Upah sebagai ABK tidak besar, hanya 35.000 rupiah sehari. Namun keuntungan lainnya bisa didapat dengan memancing cumi-cumi. Dendi beruntung sebab pernah ada kapten kapal yang sampai memberikan modal pancingan.

“Cumi-cumi itu 50.000 sekilo. Semalam bisa dapat 20 kilo. Ya rajin-rajin saja mancing kalau di kapal mah, kalau enggak nihil (uang),” kenang Dendi.

Biasanya memancing dilakukan malam hari sebagai pekerjaan sampingan. Ia mengaku tiga bulan pertama menjadi ABK pernah membawa pulang uang 18 juta. Hal ini karena keberuntungan banyak mendapatkan cumi-cumi.

Dendi juga mengenang soal kekerasan dan kekejaman di lautan. Pernah kapalnya melewati potongan bangkai manusia. Bangkai tersebut dibiarkan dimakan ikan atau hewan lainnya.  

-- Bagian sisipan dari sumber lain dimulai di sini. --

(* ===== verification/SipUriParse.v ===== *)
(** * Parsing URIs

    The part of [pjsip/sip_parser.c] and [pjsip/sip_tel_uri.c] that reads
    URIs, name addresses and parameters.  A loop over the input has as many
    turns as there are characters left, plus one. *)

From Stdlib Require Import String.
From S2P Require Import Prelude Hash PjString Scanner SipScan SipUri.
Local Open Scope Z_scope.

(** ** Loops *)

(** [while (test( *scanner->curptr)) a = body(a)] *)
Fixpoint while_loop {A} (fuel : nat) (test : Z -> bool) (body : A -> sip A) (a : A) : sip A :=
  c ← cur;
  if test c then
    match fuel with
    | O => stuck
    | S fuel => a ← body a; while_loop fuel test body a
    end
  else mret a.

Definition turns : sip nat := fun s => Ret (length (curptr s)) s.

Definition while_cur {A} (test : Z -> bool) (body : A -> sip A) (a : A) : sip A :=
  n ← turns; while_loop n test body a.

Definition is_char (c d : Z) : bool := d =? c.

(** ** Parameters *)

(** [esc]: the parameter is unescaped; [remove_quote]: the option
    [PJSIP_PARSE_REMOVE_QUOTE]. *)
Definition get_word (esc : bool) (spec : Z -> bool) : sip (list Z) :=
  if esc then parser_get_and_unescape spec else scan_get spec.

Definition parse_param_imp (spec : Z -> bool) (esc remove_quote : bool) : sip pjsip_param :=
  pname ← get_word esc spec;
  c ← cur;
  if c =? 61 then
    _ ← get_char;
    e ← eof;
    if e : bool then mret (mk_param pname []) else
    c ← cur;
    if c =? 34 then
      pvalue ← scan_get_quote 34 34;
      mret (mk_param pname (if remove_quote then removelast (tail pvalue) else pvalue))
    else if spec c then
      pvalue ← get_word esc spec;
      mret (mk_param pname pvalue)
    else mret (mk_param pname [])
  else mret (mk_param pname []).

Definition pjsip_parse_param_imp (remove_quote : bool) : sip pjsip_param :=
  parse_param_imp pjsip_TOKEN_SPEC false remove_quote.

Definition pjsip_parse_uri_param_imp (remove_quote : bool) : sip pjsip_param :=
  parse_param_imp pjsip_PARAM_CHAR_SPEC true remove_quote.

Definition int_parse_param (remove_quote : bool) : sip pjsip_param :=
  _ ← get_char; pjsip_parse_param_imp remove_quote.

Definition int_parse_uri_param (remove_quote : bool) : sip pjsip_param :=
  _ ← get_char; pjsip_parse_uri_param_imp remove_quote.

Definition int_parse_hparam : sip pjsip_param :=
  _ ← get_char;
  hname ← parser_get_and_unescape pjsip_HDR_CHAR_SPEC;
  c ← cur;
  if c =? 61 then
    _ ← get_char;
    e ← eof;
    c ← cur;
    if negb e && pjsip_HDR_CHAR_SPEC c then
      hvalue ← parser_get_and_unescape pjsip_HDR_CHAR_SPEC;
      mret (mk_param hname hvalue)
    else mret (mk_param hname [])
  else mret (mk_param hname []).

(** ** Hosts and users *)

Definition int_parse_host : sip (list Z) :=
  c ← cur;
  if c =? 91 then
    _ ← get_char;
    host ← get_until_ch 93;
    _ ← get_char;
    mret host
  else scan_get pjsip_HOST_SPEC.

Definition PJSIP_MAX_PORT : Z := 65535.
Definition PJSIP_MAX_TTL : Z := 255.

Definition int_parse_uri_host_port : sip (list Z * Z) :=
  host ← int_parse_host;
  c ← cur;
  if c =? 58 then
    _ ← get_char;
    port ← scan_get pjsip_DIGIT_SPEC;
    p ← strtoi_validate port 0 PJSIP_MAX_PORT;
    mret (host, p)
  else mret (host, 0).

Definition int_is_next_user : sip bool :=
  '(_, c) ← scan_peek pjsip_PROBE_USER_HOST_SPEC; mret (c =? 64).

Definition int_parse_user_pass : sip (list Z * list Z) :=
  user ← parser_get_and_unescape pjsip_USER_SPEC_LENIENT;
  c ← cur;
  pass ← (if c =? 58 then _ ← get_char; parser_get_and_unescape pjsip_PASSWD_SPEC else mret []);
  _ ← get_char;
  mret (user, pass).

(** ** SIP URIs *)

(** One parameter of the URI, stored in its place. *)
Definition store_uri_param (url : pjsip_sip_uri) (p : pjsip_param) : sip pjsip_sip_uri :=
  let name := p_name p in
  let value := p_value p in
  let some := negb (slen value =? 0) in
  if parser_stricmp_eq name (lit "user") && some then mret (url <| u_user_param := value |>)
  else if parser_stricmp_eq name (lit "method") && some then mret (url <| u_method_param := value |>)
  else if parser_stricmp_eq name (lit "transport") && some then mret (url <| u_transport_param := value |>)
  else if parser_stricmp_eq name (lit "ttl") && some then
    ttl ← strtoi_validate value 0 PJSIP_MAX_TTL; mret (url <| u_ttl_param := ttl |>)
  else if parser_stricmp_eq name (lit "maddr") && some then mret (url <| u_maddr_param := value |>)
  else if parser_stricmp_eq name (lit "lr") then mret (url <| u_lr_param := true |>)
  else mret (url <| u_other_param := u_other_param url ++ [p] |>).

Definition uri_param (url : pjsip_sip_uri) : sip pjsip_sip_uri :=
  p ← int_parse_uri_param false; store_uri_param url p.

Definition header_param (url : pjsip_sip_uri) : sip pjsip_sip_uri :=
  p ← int_parse_hparam; mret (url <| u_header_param := u_header_param url ++ [p] |>).

Definition int_parse_sip_url (parse_params : bool) : sip pjsip_uri :=
  flags ← get_skip_ws;
  _ ← set_skip_ws 0;
  scheme ← scan_get pjsip_TOKEN_SPEC;
  colon ← get_char;
  if negb (colon =? 58) then on_syntax_error else
  url ← (if parser_stricmp_eq scheme (lit "sip") then mret (pjsip_sip_uri_create false)
         else if parser_stricmp_eq scheme (lit "sips") then mret (pjsip_sip_uri_create true)
         else on_syntax_error);
  is_user ← int_is_next_user;
  '(user, pass) ← (if is_user : bool then int_parse_user_pass else mret ([], []));
  '(host, port) ← int_parse_uri_host_port;
  let url := url <| u_user := user |> <| u_passwd := pass |> <| u_host := host |> <| u_port := port |> in
  url ← (if parse_params then while_cur (is_char 59) uri_param url else mret url);
  c ← cur;
  url ← (if parse_params && (c =? 63) then
           url ← header_param url; while_cur (is_char 38) header_param url
         else mret url);
  _ ← set_skip_ws flags;
  _ ← skip_whitespace;
  mret (SipUri url).

(** ** [tel:] URIs *)

Definition tel_param (uri : pjsip_tel_uri) : sip pjsip_tel_uri :=
  _ ← get_char;
  pname ← scan_get pjsip_PARAM_CHAR_SPEC;
  c ← cur;
  pvalue ← (if c =? 61 then _ ← get_char; parser_get_and_unescape pjsip_TEL_PARSING_PVALUE_SPEC
            else mret []);
  if pj_stricmp pname (lit "isub") =? 0 then mret (uri <| t_isub_param := pvalue |>)
  else if pj_stricmp pname (lit "ext") =? 0 then mret (uri <| t_ext_param := pvalue |>)
  else if pj_stricmp pname (lit "phone-context") =? 0 then mret (uri <| t_context := pvalue |>)
  else mret (uri <| t_other_param := t_other_param uri ++ [mk_param pname pvalue] |>).

Definition tel_uri_parse (parse_params : bool) : sip pjsip_uri :=
  flags ← get_skip_ws;
  _ ← set_skip_ws 0;
  token ← scan_get pjsip_TOKEN_SPEC;
  colon ← get_char;
  if negb (colon =? 58) then on_syntax_error
  else if negb (pj_stricmp token (lit "tel") =? 0) then on_syntax_error else
  number ← parser_get_and_unescape pjsip_TEL_NUMBER_SPEC;
  let uri := pjsip_tel_uri_create <| t_number := number |> in
  uri ← (if parse_params then while_cur (is_char 59) tel_param uri else mret uri);
  _ ← set_skip_ws flags;
  _ ← skip_whitespace;
  mret (TelUri uri).

(** ** Other URIs *)

Definition int_parse_other_uri (parse_params : bool) : sip pjsip_uri :=
  flags ← get_skip_ws;
  _ ← set_skip_ws 0;
  scheme ← scan_get pjsip_TOKEN_SPEC;
  colon ← get_char;
  if negb (colon =? 58) then on_syntax_error else
  content ← scan_get pjsip_OTHER_URI_CONTENT;
  _ ← set_skip_ws flags;
  mret (OtherUri (mk_other_uri scheme content)).

(** ** Any URI *)

(** The parsers that [init_parser] and [pjsip_tel_uri_subsys_init] register. *)
Definition uri_handler : list (list Z * (bool -> sip pjsip_uri)) :=
  [(lit "sip", int_parse_sip_url); (lit "sips", int_parse_sip_url); (lit "tel", tel_uri_parse)].

Fixpoint find_uri_handler_in (handlers : list (list Z * (bool -> sip pjsip_uri))) (scheme : list Z) :
    bool -> sip pjsip_uri :=
  match handlers with
  | [] => int_parse_other_uri
  | (name, parse) :: handlers =>
      if parser_stricmp_eq name scheme then parse else find_uri_handler_in handlers scheme
  end.

Definition find_uri_handler (scheme : list Z) : bool -> sip pjsip_uri :=
  find_uri_handler_in uri_handler scheme.

Definition int_parse_uri (parse_params : bool) : sip pjsip_uri :=
  '(scheme, colon) ← scan_peek pjsip_TOKEN_SPEC;
  if negb (colon =? 58) then on_syntax_error else find_uri_handler scheme parse_params.

Fixpoint pj_strrtrim_rev (s : list Z) : list Z :=
  match s with c :: s' => if pj_isspace c then pj_strrtrim_rev s' else s | [] => [] end.

Definition pj_strtrim (s : list Z) : list Z := rev (pj_strrtrim_rev (rev (pj_strltrim s))).

(** The display name, quoted or not. *)
Definition parse_display : sip (list Z) :=
  c ← cur;
  if c =? 34 then d ← scan_get_quote 34 34; mret (removelast (tail d))
  else if negb (c =? 60) then
    '(_, next) ← scan_peek pjsip_DISPLAY_SPEC;
    if next =? 60 then d ← get_until_ch 60; mret (pj_strtrim d) else mret []
  else mret [].

Definition int_parse_name_addr : sip pjsip_name_addr :=
  display ← parse_display;
  _ ← skip_whitespace;
  c ← cur;
  let has_bracket := c =? 60 in
  _ ← (if has_bracket then _ ← get_char; mret tt
       else if negb (slen display =? 0) then on_syntax_error else mret tt);
  uri ← int_parse_uri true;
  _ ← (if has_bracket then c ← get_char; if negb (c =? 62) then on_syntax_error else mret tt
       else mret tt);
  mret (mk_name_addr display (Some uri)).

(** The options [PJSIP_PARSE_URI_AS_NAMEADDR] and
    [PJSIP_PARSE_URI_IN_FROM_TO_HDR]. *)
Definition int_parse_uri_or_name_addr (as_nameaddr in_from_to : bool) : sip uri_or_name_addr :=
  _ ← skip_whitespace;
  c ← cur;
  if (c =? 34) || (c =? 60) then n ← int_parse_name_addr; mret (NameAddr n)
  else
    '(scheme, next_ch) ← scan_peek pjsip_DISPLAY_SPEC;
    if next_ch =? 58 then
      uri ← find_uri_handler scheme (negb in_from_to);
      mret (if as_nameaddr then NameAddr (pjsip_name_addr_create <| na_uri := Some uri |>) else Uri uri)
    else n ← int_parse_name_addr; mret (NameAddr n).

(** [pjsip_parse_uri]: all of the input, or up to a newline; [None] when the
    fuel was not enough. *)
Definition pjsip_parse_uri (buf : list Z) (as_nameaddr in_from_to : bool) :
    option (option uri_or_name_addr) :=
  match run_scanner (int_parse_uri_or_name_addr as_nameaddr in_from_to) 0 buf with
  | Stuck => None
  | Throw _ _ => Some None
  | Ret uri s =>
      if pj_scan_is_eof (curptr s) || scan_is_newline (curchar (curptr s)) then Some (Some uri)
      else Some None
  end.

(** ** Progress *)

Lemma uses_while_loop {A} test (body : A -> sip A) n a s :
  test 0 = false -> (forall a, uses 1 (body a)) -> (length (curptr s) <= n)%nat ->
  match while_loop n test body a s with
  | Ret _ s' | Throw _ s' => (length (curptr s') <= length (curptr s))%nat
  | Stuck => False
  end.
Proof.
  intros H0 Hb. revert s a. induction n as [|n IH]; intros s a Hn; cbn [while_loop]; unfold mbind, sip_bind, cur.
  - destruct (curptr s) as [|c r] eqn:E; cbn in Hn; [|lia]. cbn [curchar]. rewrite H0. cbn. by rewrite E.
  - cbv beta iota. destruct (test (curchar (curptr s))); [|cbn; lia]. specialize (Hb a s). destruct (body a s) as [a' s'|e s'|]; [|done|done].
    specialize (IH s' a' ltac:(lia)). destruct (while_loop _ _ _ _ _); lia || done.
Qed.

Lemma uses_while {A} test (body : A -> sip A) a :
  test 0 = false -> (forall a, uses 1 (body a)) -> uses 0 (while_cur test body a).
Proof.
  intros H0 Hb s. unfold while_cur, turns, mbind, sip_bind.
  pose proof (uses_while_loop test body _ a s H0 Hb (le_n _)) as H.
  destruct (while_loop _ _ _ _ _); [|lia|done]. lia.
Qed.

Lemma uses_word esc spec : uses 1 (get_word esc spec).
Proof. destruct esc; cbn [get_word]; uses. Qed.
#[export] Hint Resolve uses_word : uses.

Lemma uses_param spec esc q : uses 1 (parse_param_imp spec esc q).
Proof. unfold parse_param_imp. uses. Qed.
#[export] Hint Resolve uses_param : uses.

Lemma uses_int_param q : uses 2 (int_parse_param q).
Proof. eapply uses_bind; [apply uses_get_char|intros _; apply uses_param|lia]. Qed.

Lemma uses_uri_param q : uses 2 (int_parse_uri_param q).
Proof. eapply uses_bind; [apply uses_get_char|intros _; apply uses_param|lia]. Qed.

Lemma uses_hparam : uses 1 int_parse_hparam.
Proof. unfold int_parse_hparam. uses. Qed.

Lemma uses_host : uses 1 int_parse_host.
Proof. unfold int_parse_host. uses. Qed.

Lemma uses_host_port : uses 1 int_parse_uri_host_port.
Proof. unfold int_parse_uri_host_port. eapply uses_bind_0; [apply uses_host|]. intros h. uses. Qed.

Lemma uses_user_pass : uses 1 int_parse_user_pass.
Proof. unfold int_parse_user_pass. uses. Qed.
#[export] Hint Resolve uses_hparam uses_host uses_host_port uses_user_pass : uses.

Lemma uses_url_param url : uses 1 (uri_param url).
Proof.
  unfold uri_param, store_uri_param.
  eapply uses_bind_0; [eapply (uses_weak 2); [lia|apply uses_uri_param]|]. intros p. uses.
Qed.

Lemma uses_url_header url : uses 1 (header_param url).
Proof. unfold header_param. uses. Qed.

Lemma uses_tel_param uri : uses 1 (tel_param uri).
Proof. unfold tel_param. uses. Qed.

#[export] Hint Resolve uses_url_param uses_url_header uses_tel_param : uses.
#[export] Hint Extern 1 (uses 0 (while_cur _ _ _)) => apply uses_while; [done|intros; solve [eauto with uses]] : uses.

Lemma uses_sip_url b : uses 1 (int_parse_sip_url b).
Proof. unfold int_parse_sip_url, int_is_next_user. uses. Qed.

Lemma uses_tel_uri b : uses 1 (tel_uri_parse b).
Proof. unfold tel_uri_parse. uses. Qed.

Lemma uses_other_uri b : uses 1 (int_parse_other_uri b).
Proof. unfold int_parse_other_uri. uses. Qed.

Lemma uses_handler scheme b : uses 1 (find_uri_handler scheme b).
Proof.
  unfold find_uri_handler, uri_handler. cbn [find_uri_handler_in].
  repeat destruct (parser_stricmp_eq _ scheme); [apply uses_sip_url|apply uses_sip_url|apply uses_tel_uri|].
  apply uses_other_uri.
Qed.
#[export] Hint Resolve uses_handler : uses.

Lemma uses_uri b : uses 1 (int_parse_uri b).
Proof. unfold int_parse_uri. uses. Qed.
#[export] Hint Resolve uses_uri : uses.

Lemma uses_display : uses 0 parse_display.
Proof. unfold parse_display. uses. Qed.
#[export] Hint Resolve uses_display : uses.

Lemma uses_name_addr : uses 1 int_parse_name_addr.
Proof. unfold int_parse_name_addr. uses. Qed.
#[export] Hint Resolve uses_name_addr : uses.

Lemma uses_uri_or_name_addr a b : uses 1 (int_parse_uri_or_name_addr a b).
Proof. unfold int_parse_uri_or_name_addr. uses. Qed.
#[export] Hint Resolve uses_uri_or_name_addr : uses.

Lemma parse_uri_total buf a b : exists r, pjsip_parse_uri buf a b = Some r.
Proof.
  unfold pjsip_parse_uri, run_scanner.
  pose proof (uses_uri_or_name_addr a b (mk_scanner (pj_scan_init 0 buf) 0)) as H.
  destruct (int_parse_uri_or_name_addr a b _) as [u s|e s|]; [|by eexists|done].
  destruct (_ || _); by eexists.
Qed.
(* ===== verification/SipUriSpec.v ===== *)
(** * URIs read back

    The text of a SIP URI, parsed, is the URI as its context shows it. *)

From Stdlib Require Import String.
From S2P Require Import Prelude Hash PjString Scanner SipScan SipUri SipUriParse SipUriText.
Local Open Scope Z_scope.

(** ** Character classes *)

Definition alnum_chars : list Z := lit "abcdefghijklmnopqrstuvwxyzABCDEFGHIJKLMNOPQRSTUVWXYZ0123456789".

Lemma in_set_forallb (Q : Z -> bool) set c : forallb Q set = true -> in_set set c = true -> Q c = true.
Proof.
  intros H (d & Hd & ->%Z.eqb_eq)%existsb_exists. by eapply forallb_forall in H.
Qed.

Lemma alnum_in c : pjsip_ALNUM_SPEC c = true -> in_set alnum_chars c = true.
Proof.
  unfold pjsip_ALNUM_SPEC, cis_alpha, pj_isdigit. intros H.
  assert (Hr : exists k, (k < 62)%nat /\ c = nth k alnum_chars 0).
  { rewrite !orb_true_iff, !andb_true_iff, !Z.leb_le in H.
    destruct H as [[H|H]|H]; [exists (Z.to_nat (c - 97))|exists (Z.to_nat (c - 65 + 26))|exists (Z.to_nat (c - 48 + 52))];
    (split; [lia|]).
    - assert (E : forallb (fun i => (97 + Z.of_nat i =? nth i alnum_chars 0)) (seq 0 26) = true) by by vm_compute.
      rewrite forallb_forall in E. specialize (E (Z.to_nat (c - 97))). rewrite in_seq in E.
      apply Z.eqb_eq in E; lia.
    - assert (E : forallb (fun i => (65 + Z.of_nat i =? nth (i + 26) alnum_chars 0)) (seq 0 26) = true) by by vm_compute.
      rewrite forallb_forall in E. specialize (E (Z.to_nat (c - 65))). rewrite in_seq in E.
      replace (Z.to_nat (c - 65 + 26)) with (Z.to_nat (c - 65) + 26)%nat by lia. apply Z.eqb_eq in E; lia.
    - assert (E : forallb (fun i => (48 + Z.of_nat i =? nth (i + 52) alnum_chars 0)) (seq 0 10) = true) by by vm_compute.
      rewrite forallb_forall in E. specialize (E (Z.to_nat (c - 48))). rewrite in_seq in E.
      replace (Z.to_nat (c - 48 + 52)) with (Z.to_nat (c - 48) + 52)%nat by lia. apply Z.eqb_eq in E; lia. }
  destruct Hr as (k & Hk & ->). apply existsb_exists. exists (nth k alnum_chars 0).
  split; [|apply Z.eqb_refl]. apply nth_In. by vm_compute (length alnum_chars).
Qed.

(** [covers spec unres]: the characters of [unres], and those an escaped
    character is written with, are in [spec]. *)
Definition covers (spec unres : Z -> bool) : Prop :=
  (forall c, unres c = true -> spec c = true) /\ spec 37 = true /\
  (forall v, 0 <= v < 16 -> spec (hex_digit v) = true).

Lemma cis_add_sub (Q base : Z -> bool) s :
  (forall c, base c = true -> Q c = true) -> forallb Q (lit s) = true ->
  forall c, cis_add base s c = true -> Q c = true.
Proof. intros Hb Hs c [H|H]%orb_true_iff; [by apply Hb|]. by eapply in_set_forallb. Qed.

Lemma alnum_sub (Q : Z -> bool) : forallb Q alnum_chars = true -> forall c, pjsip_ALNUM_SPEC c = true -> Q c = true.
Proof. intros H c Hc. eapply in_set_forallb; [done|]. by apply alnum_in. Qed.

Lemma hex_digits_in (Q : Z -> bool) :
  forallb Q (lit "0123456789abcdef") = true -> forall v, 0 <= v < 16 -> Q (hex_digit v) = true.
Proof.
  intros H v Hv. eapply in_set_forallb; [done|].
  assert (E : forallb (fun i => in_set (lit "0123456789abcdef") (hex_digit (Z.of_nat i))) (seq 0 16) = true) by by vm_compute.
  rewrite forallb_forall in E. specialize (E (Z.to_nat v)). rewrite in_seq, Z2Nat.id in E by lia. apply E. lia.
Qed.

Ltac char_class := first
  [ by vm_compute
  | apply hex_digits_in; by vm_compute
  | apply alnum_sub; by vm_compute
  | apply cis_add_sub; [char_class|by vm_compute] ].
Ltac covers := split; [char_class|split; [by vm_compute|apply hex_digits_in; by vm_compute]].

Lemma escape_char_forall spec unres c : covers spec unres -> Forall (fun d => spec d = true) (escape_char unres c).
Proof.
  intros (H1 & H2 & H3). unfold escape_char. destruct (unres c) eqn:E; [by repeat constructor; apply H1|].
  assert (Hb : forall n, 0 <= Z.land n 15 < 16).
  { intros n. change 15 with (Z.ones 4). rewrite Z.land_ones by lia. apply Z.mod_pos_bound. lia. }
  repeat constructor; [done| |]; apply H3; [|apply Hb].
  rewrite Z.shiftr_land. change (Z.shiftr 240 4) with 15. apply Hb.
Qed.

Lemma escape_forall spec unres s : covers spec unres -> Forall (fun d => spec d = true) (escape unres s).
Proof. intros H. induction s as [|c s IH]; cbn [escape]; [constructor|]. apply Forall_app. split; [by apply escape_char_forall|done]. Qed.

(** ** Unescaping *)

Lemma unescape_other c s : c <> 37 -> pj_str_unescape (c :: s) = c :: pj_str_unescape s.
Proof. intros H%Z.eqb_neq. destruct s as [|h [|l s]]; cbn; [done..|]. by rewrite H. Qed.

Lemma unescape_hex c s : is_byte c -> pj_str_unescape (37 :: pj_val_to_hex_digit c ++ s) = c :: pj_str_unescape s.
Proof.
  intros Hc. unfold pj_val_to_hex_digit. cbn [app pj_str_unescape].
  set (h := hex_digit (Z.shiftr (Z.land c 240) 4)). set (l := hex_digit (Z.land c 15)).
  assert (E : forallb (fun i => let c := Z.of_nat i in
    let h := hex_digit (Z.shiftr (Z.land c 240) 4) in let l := hex_digit (Z.land c 15) in
    pj_isxdigit h && pj_isxdigit l &&
    ((Z.shiftl (pj_hex_digit_to_val h) 4 + pj_hex_digit_to_val l) mod 256 =? c)) (seq 0 256) = true) by by vm_compute.
  unfold is_byte in Hc. rewrite forallb_forall in E. specialize (E (Z.to_nat c)). rewrite in_seq, Z2Nat.id in E by lia.
  specialize (E ltac:(lia)). cbv zeta in E. fold h l in E. apply andb_true_iff in E as [E1 E2%Z.eqb_eq].
  change (37 =? 37) with true. cbn [andb]. rewrite E1. by rewrite E2.
Qed.

(** The first character of escaped text is a percent sign or the first
    character of the text. *)
Lemma escape_head unres s x y :
  escape unres s = x :: y -> x = 37 \/ exists s', s = x :: s' /\ y = escape unres s'.
Proof.
  destruct s as [|c s]; [done|]. cbn [escape]. unfold escape_char. destruct (unres c).
  - intros [= <- <-]. right. by eexists.
  - intros [= <- _]. by left.
Qed.

Lemma unescape_escape unres s : plain s -> pj_str_unescape (escape unres s) = s.
Proof.
  intros [Hb Hn]. induction Hb as [|c s Hc Hb IH]; [done|].
  assert (Hs : no_escapes s = true).
  { destruct s as [|h [|l s]]; [done..|]. by apply andb_true_iff in Hn as [_ Hn]. }
  specialize (IH Hs). cbn [escape]. unfold escape_char. destruct (unres c) eqn:E.
  - cbn [app]. destruct (Z.eq_dec c 37) as [->|Hne]; [|by rewrite unescape_other, IH].
    enough (Hx : pj_str_unescape (37 :: escape unres s) = 37 :: pj_str_unescape (escape unres s)) by by rewrite Hx, IH.
    destruct (escape unres s) as [|h [|l r]] eqn:Ee; [done..|]. cbn [pj_str_unescape].
    destruct (pj_isxdigit h) eqn:Eh; [|done]. destruct (pj_isxdigit l) eqn:El; [|by rewrite andb_false_r].
    exfalso. apply escape_head in Ee as [->|(s1 & -> & Ee)]; [done|].
    symmetry in Ee. apply escape_head in Ee as [->|(s2 & -> & _)]; [done|].
    cbn in Hn. by rewrite Eh, El in Hn.
  - change ((37 :: pj_val_to_hex_digit c) ++ escape unres s) with (37 :: pj_val_to_hex_digit c ++ escape unres s).
    by rewrite unescape_hex, IH.
Qed.

Lemma escape_id unres s : Forall (fun c => unres c = true) s -> escape unres s = s.
Proof. induction 1 as [|c s Hc Hs IH]; cbn [escape]; [done|]. unfold escape_char. by rewrite Hc, IH. Qed.

(** ** Reading with no flags set *)

(** [m] reads [x], gives [a] and leaves [r]. *)
Definition reads {A} (m : sip A) (x r : list Z) (a : A) : Prop :=
  m (mk_scanner (x ++ r) 0) = Ret a (mk_scanner r 0).

Lemma bind_ret {A B} (m : sip A) (f : A -> sip B) s a s' : m s = Ret a s' -> mbind f m s = f a s'.
Proof. unfold mbind, sip_bind. by intros ->. Qed.

Lemma reading_bind {A B} (m : sip A) (f : A -> sip B) x y r a b :
  reads m x (y ++ r) a -> reads (f a) y r b -> reads (mbind f m) (x ++ y) r b.
Proof. unfold reads, mbind, sip_bind. intros H1 H2. by rewrite <- app_assoc, H1. Qed.

Lemma reads_then {A B} (m : sip A) (f : A -> sip B) x r a b :
  reads m x r a -> reads (f a) [] r b -> reads (mbind f m) x r b.
Proof. intros H1 H2. rewrite <- (app_nil_r x). by eapply reading_bind. Qed.

Lemma reading_ret {A} (a : A) r : reads (mret a) [] r a.
Proof. done. Qed.

Lemma reads_cur {B} (f : Z -> sip B) x r b : reads (f (curchar (x ++ r))) x r b -> reads (mbind f cur) x r b.
Proof. done. Qed.

Definition stops (spec : Z -> bool) (r : list Z) : Prop :=
  match r with [] => True | d :: _ => spec d = false end.

Lemma reads_scan_get spec x r :
  x <> [] -> Forall (fun c => spec c = true) x -> stops spec r -> reads (scan_get spec) x r x.
Proof.
  intros Hx H Hr. unfold reads, scan_get, call, pj_scan_get. cbn [skip_ws curptr].
  rewrite span_app by done. destruct x as [|c x]; [done|]. inversion H as [|? ? Hc]. subst. cbn [app].
  rewrite Hc. by rewrite skip_if_0.
Qed.

Lemma reads_get_char c r : c <> 0 -> reads get_char [c] r c.
Proof.
  intros Hc. unfold reads, get_char, call, pj_scan_get_char. cbn [skip_ws curptr app].
  rewrite (proj2 (Z.eqb_neq _ _)) by done. by rewrite skip_if_0.
Qed.

Lemma reads_until_ch c x r : lacks c x -> reads (get_until_ch c) x (c :: r) x.
Proof.
  intros H. unfold reads, get_until_ch, call. cbn [skip_ws curptr]. by rewrite get_until_ch_app.
Qed.

Lemma reads_escape spec unres s r :
  covers spec unres -> plain s -> s <> [] -> stops spec r ->
  reads (parser_get_and_unescape spec) (escape unres s) r s.
Proof.
  intros Hc Hp Hs Hr. eapply reads_then.
  - apply reads_scan_get; [by apply escape_nonempty|by apply escape_forall|done].
  - unfold reads. cbn. unfold mret, sip_ret. by rewrite unescape_escape.
Qed.

Lemma curchar_app x r : x <> [] -> curchar (x ++ r) = curchar x.
Proof. by destruct x. Qed.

Sebagai saksi kekejaman lautan dan banyak pelajaran hidup menjadi ABK, ia menunjukkan bekas-bekas di kakinya. Ia mengangkat kaki kirinya ke atas kursi, lalu menarik celana panjangnya hingga selutut. Terlihat bulatan-bulatan berwarna hitam berdiameter setengah senti di kaki hingga betisnya.

“Ya, ini bekas dari laut. Kenang-kenangan buat saya,” ungkapnya, sambil tersenyum.